Among the 1,000 surveyed individuals of all age groups, 48% trusted the state pension and 56% trusted occupational pensions.

The survey also provided a boost for Germany’s new pension law, the Betriebsrentenstärkungsgesetz (BRSG), which came into effect on 1 January.  

Just over half of the young people surveyed trusted pension plans that were set up jointly by employers and employee representatives, known as the Tarifparteien.

Under the BRSG, the Tarifparteien of each industry can now set up pension plans without guarantees but with a “defined ambition” goal. It is the first time German law has supported pension funds without guaranteed retirement incomes.

Heribert Karch, managing director at MetallRente and chairman of the pension fund association aba, said the results of the survey were a good omen for the start of the new legal framework.

“The wish for a better retirement provision and the trust in the Tarifparteien is considerable,” he said in a press release.

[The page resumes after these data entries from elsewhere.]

Lemma createPayment_begin request w r w' :
  match nonEmpty (CreatePaymentRequest.idempotencyKey request) with
  | Some key => findByIdempotencyKey key (db w) = None
  | None => True
  end ->
  createPayment env request w = (r, w') ->
  (is_ok r = false /\ transaction (db w') = transaction (db w)) \/
  (exists w1 amount currency decision row,
     let tid := fresh (dom (transaction (db w))) in
     transaction (db w1) = <[tid := row]> (transaction (db w)) /\
     Transaction.id row = tid /\
     Transaction.idempotencyKey row = CreatePaymentRequest.idempotencyKey request /\
     attemptWithFallback env tid request amount currency decision w1 = (r, w')).
Proof.
  intros Hfresh. unfold createPayment.
  set (lookup := match nonEmpty _ with Some key => _ | None => _ end).
  assert (lookup w = (Ok None, w)) as Hlookup.
  { subst lookup. destruct (nonEmpty _) as [key|]; [|done].
    unfold bind, get, ret. simpl. by rewrite Hfresh. }
  unfold bind at 1. rewrite Hlookup. clear Hlookup lookup.
  set (conversion := match CreatePaymentRequest.targetCurrency request with
                     | Some t => _ | None => _ end).
  assert (exists w0, db w0 = db w /\
            ((exists c, conversion w = (Ok c, w0)) \/ (exists e, conversion w = (Throw e, w0))))
    as (w0 & Hdb0 & Hconv).
  { subst conversion.
    destruct (CreatePaymentRequest.targetCurrency request) as [target|];
      [case_bool_decide|].
    - unfold convert, record, lift, bind, get, modify, ret. simpl.
      destruct (fxService_convert env (calls w) _ _ target) as [c|e] eqn:Hfx;
        eexists; (split; [|eauto]); done.
    - exists w. eauto.
    - exists w. eauto. }
  unfold bind at 1.
  destruct Hconv as [[c Hconv]|[e Hconv]]; rewrite Hconv; clear Hconv conversion.
  2:{ intros [= <- <-]. left. by rewrite Hdb0. }
  set (context := Routing.RoutingContext.Build_t _ _ _ _ _ _ _ _ _).
  unfold bind at 1. unfold selectProvider at 1. unfold record, liftDb, bind, modify.
  simpl. rewrite Hdb0.
  pose proof (routing_keeps_transactions context (db w)) as Hkeeps.
  destruct (routingService_selectProvider env context (db w)) as [[decision|e] db1] eqn:Hroute;
    simpl in Hkeeps.
  2:{ intros [= <- <-]. by left. }
  match goal with
  | |- context [createTransaction ?row ?w] =>
      destruct (createTransaction_cases row w) as [Hcreate|Hcreate]; rewrite Hcreate;
        clear Hcreate
  end.
  { intros [= <- <-]. by left. }
  simpl. rewrite Hkeeps. intros Hrun. right.
  eexists _, _, _, _, _. cbv zeta. split; [|split; [|split]]; cycle 3.
  - exact Hrun.
  - simpl. by rewrite Hkeeps.
  - done.
  - done.
Qed.

(** X29. A payment request with an idempotency key that is not stored yet
    either fails before a transaction is created, and the transaction
    table is as before, or leaves one transaction stored under the key.
    In the second case the response, when there is one, is that stored
    transaction, which [getPayment] also returns; a failure is
    [ALL_PROVIDERS_FAILED] with the transaction stored as [FAILED]; and
    sending the same request again returns the stored transaction without
    a new attempt, also after a failure. *)
Theorem createPayment_replay request key w r w' :
  CreatePaymentRequest.idempotencyKey request = Some key ->
  key <> "" ->
  findByIdempotencyKey key (db w) = None ->
  createPayment env request w = (r, w') ->
  (is_ok r = false /\ transaction (db w') = transaction (db w)) \/
  exists stored,
    findByIdempotencyKey key (db w') = Some stored /\
    getPayment (Transaction.id stored) w' = (Ok (Some (toPaymentResponse stored)), w') /\
    createPayment env request w' = (Ok (toPaymentResponse stored), w') /\
    match r with
    | Ok response => response = toPaymentResponse stored
    | Throw e => e = allProvidersFailed (Transaction.id stored) /\
                 Transaction.status stored = FAILED
    end.
Proof.
  intros Hkey Hnonempty Hnone Hrun.
  assert (nonEmpty (CreatePaymentRequest.idempotencyKey request) = Some key) as Hsome.
  { rewrite Hkey. simpl. by rewrite bool_decide_eq_false_2. }
  destruct (createPayment_begin request w r w') as
    [Hfail | (w1 & amount & currency & decision & row & Hbegin)]; [by rewrite Hsome | done | |].
  { by left. }
  cbv zeta in Hbegin. destruct Hbegin as (Htable & Hid & Hrowkey & Heq).
  set (tid := fresh (dom (transaction (db w)))) in *.
  assert (transaction (db w1) !! tid = Some row) as Hrow
    by (by rewrite Htable, lookup_insert_eq).
  destruct (attemptWithFallback_row _ _ _ _ _ _ _ _ _ Hrow Heq)
    as (stored & (Htable' & Hid' & Hkey') & Hresult).
  right. exists stored.
  assert (transaction (db w') = <[tid := stored]> (transaction (db w))) as Hfinal.
  { by rewrite Htable', Htable, insert_insert_eq. }
  assert (findByIdempotencyKey key (db w') = Some stored) as Hfound.
  { eapply findByIdempotencyKey_insert; [exact Hnone | exact Hfinal |]. congruence. }
  assert (Transaction.id stored = tid) as Htid by congruence.
  split; [done|]. split.
  { unfold getPayment, bind, get, ret. simpl. by rewrite Htid, Hfinal, lookup_insert_eq. }
  split.
  { unfold createPayment. rewrite Hsome. unfold bind at 1. unfold bind at 1, get, ret. simpl.
    by rewrite Hfound. }
  destruct r as [response|e]; [done|]. by rewrite Htid.
Qed.

End PaymentReplayProperties.

Section PaymentWitnesses.

Import Payment PaymentQueries.


Lemma update_then_getPayment_witness :
  exists response w',
    capturePayment Sample.env "txn-456" Sample.captureAll
      (Sample.world (Sample.stored (Sample.keyed "k"))) = (Ok response, w') /\
    getPayment "txn-456" w' = (Ok (Some response), w') /\
    PaymentResponse.status response = COMPLETED.
Proof.
  eexists _, _. split; [vm_compute; reflexivity|].
  edestruct (update_then_getPayment Sample.env (CapturePayment "txn-456" Sample.captureAll)
               "txn-456" (Sample.world (Sample.stored (Sample.keyed "k"))))
    as (Hget & _ & Hstatus & _); [reflexivity | vm_compute; reflexivity |].
  split; [exact Hget | exact Hstatus].
Defined.

Lemma refundPayment_outcome_witness :
  exists response w',
    refundPayment Sample.refunding "txn-123" (Sample.refundOf (Some 400))
      (Sample.world Sample.db) = (Ok response, w') /\
    PaymentResponse.type response = REFUND /\
    PaymentResponse.status response = PENDING /\
    status_of "txn-123" w' = Some COMPLETED.
Proof.
  eexists _, _. split; [vm_compute; reflexivity|].
  edestruct (refundPayment_outcome Sample.refunding "txn-123" (Sample.refundOf (Some 400))
               (Sample.world Sample.db))
    as (original & Horiginal & _ & _ & _ & Htype & _ & Hstatus & _);
    [vm_compute; reflexivity|].
  split; [exact Htype|]. split; [reflexivity|].
  vm_compute in Horiginal. injection Horiginal as <-. exact Hstatus.
Defined.

Lemma createPayment_replay_witness :
  exists w' stored,
    createPayment Sample.env (Sample.payment (Some "order-42"))
      (Sample.world (Sample.routed [])) = (Throw (allProvidersFailed "0"), w') /\
    Transaction.status stored = FAILED /\
    createPayment Sample.env (Sample.payment (Some "order-42")) w'
      = (Ok (toPaymentResponse stored), w').
Proof.
  destruct (createPayment Sample.env (Sample.payment (Some "order-42"))
              (Sample.world (Sample.routed []))) as [r w'] eqn:Hrun.
  destruct (createPayment_replay Sample.env (fun _ _ => eq_refl)
              (Sample.payment (Some "order-42")) "order-42"
              (Sample.world (Sample.routed [])) r w')
    as [[_ Hsame] | (stored & _ & _ & Hagain & Hresult)];
    [reflexivity | discriminate | vm_compute; reflexivity | exact Hrun | |].
  - exfalso. vm_compute in Hrun. injection Hrun as _ <-.
    apply (f_equal (fun table => table !! "0")) in Hsame. vm_compute in Hsame.
    discriminate Hsame.
  - exists w', stored. vm_compute in Hrun. injection Hrun as <- Hw'.
    destruct Hresult as [_ Hfailed]. split; [by rewrite <-Hw'|].
    split; [exact Hfailed | exact Hagain].
Defined.

End PaymentWitnesses.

“It is their task to intervene if necessary and provide a high as possible ‘target pension’ through collective investments providing generational equality,” Karch said.

He hoped that opt-out provisions would help to increase the number of participants in occupational pension plans.

Companies setting up the new plans will no longer have to provide guarantees but they have to reimburse the pension plan for any tax advantages they get from paying parts of salaries into pension plans. However, it is yet not fully clear when and to what extent these legal provisions will have to be applied.

For these and other reasons Karch noted at a conference last autumn that it would be some time before the first pension plans under the BRSG appeared on the German pension stage. 

Meanwhile, MetallRente is preparing itself to be among the first providers of these new pension plans – along with the BVV.

“Entities like MetallRente clearly confirm the advantages of occupational retirement saving in large collectives,” Karch noted.

The pension plan has announced it will continue to pay a 3.65% interest on its savers’ assets in 2018 “despite the low income environment”.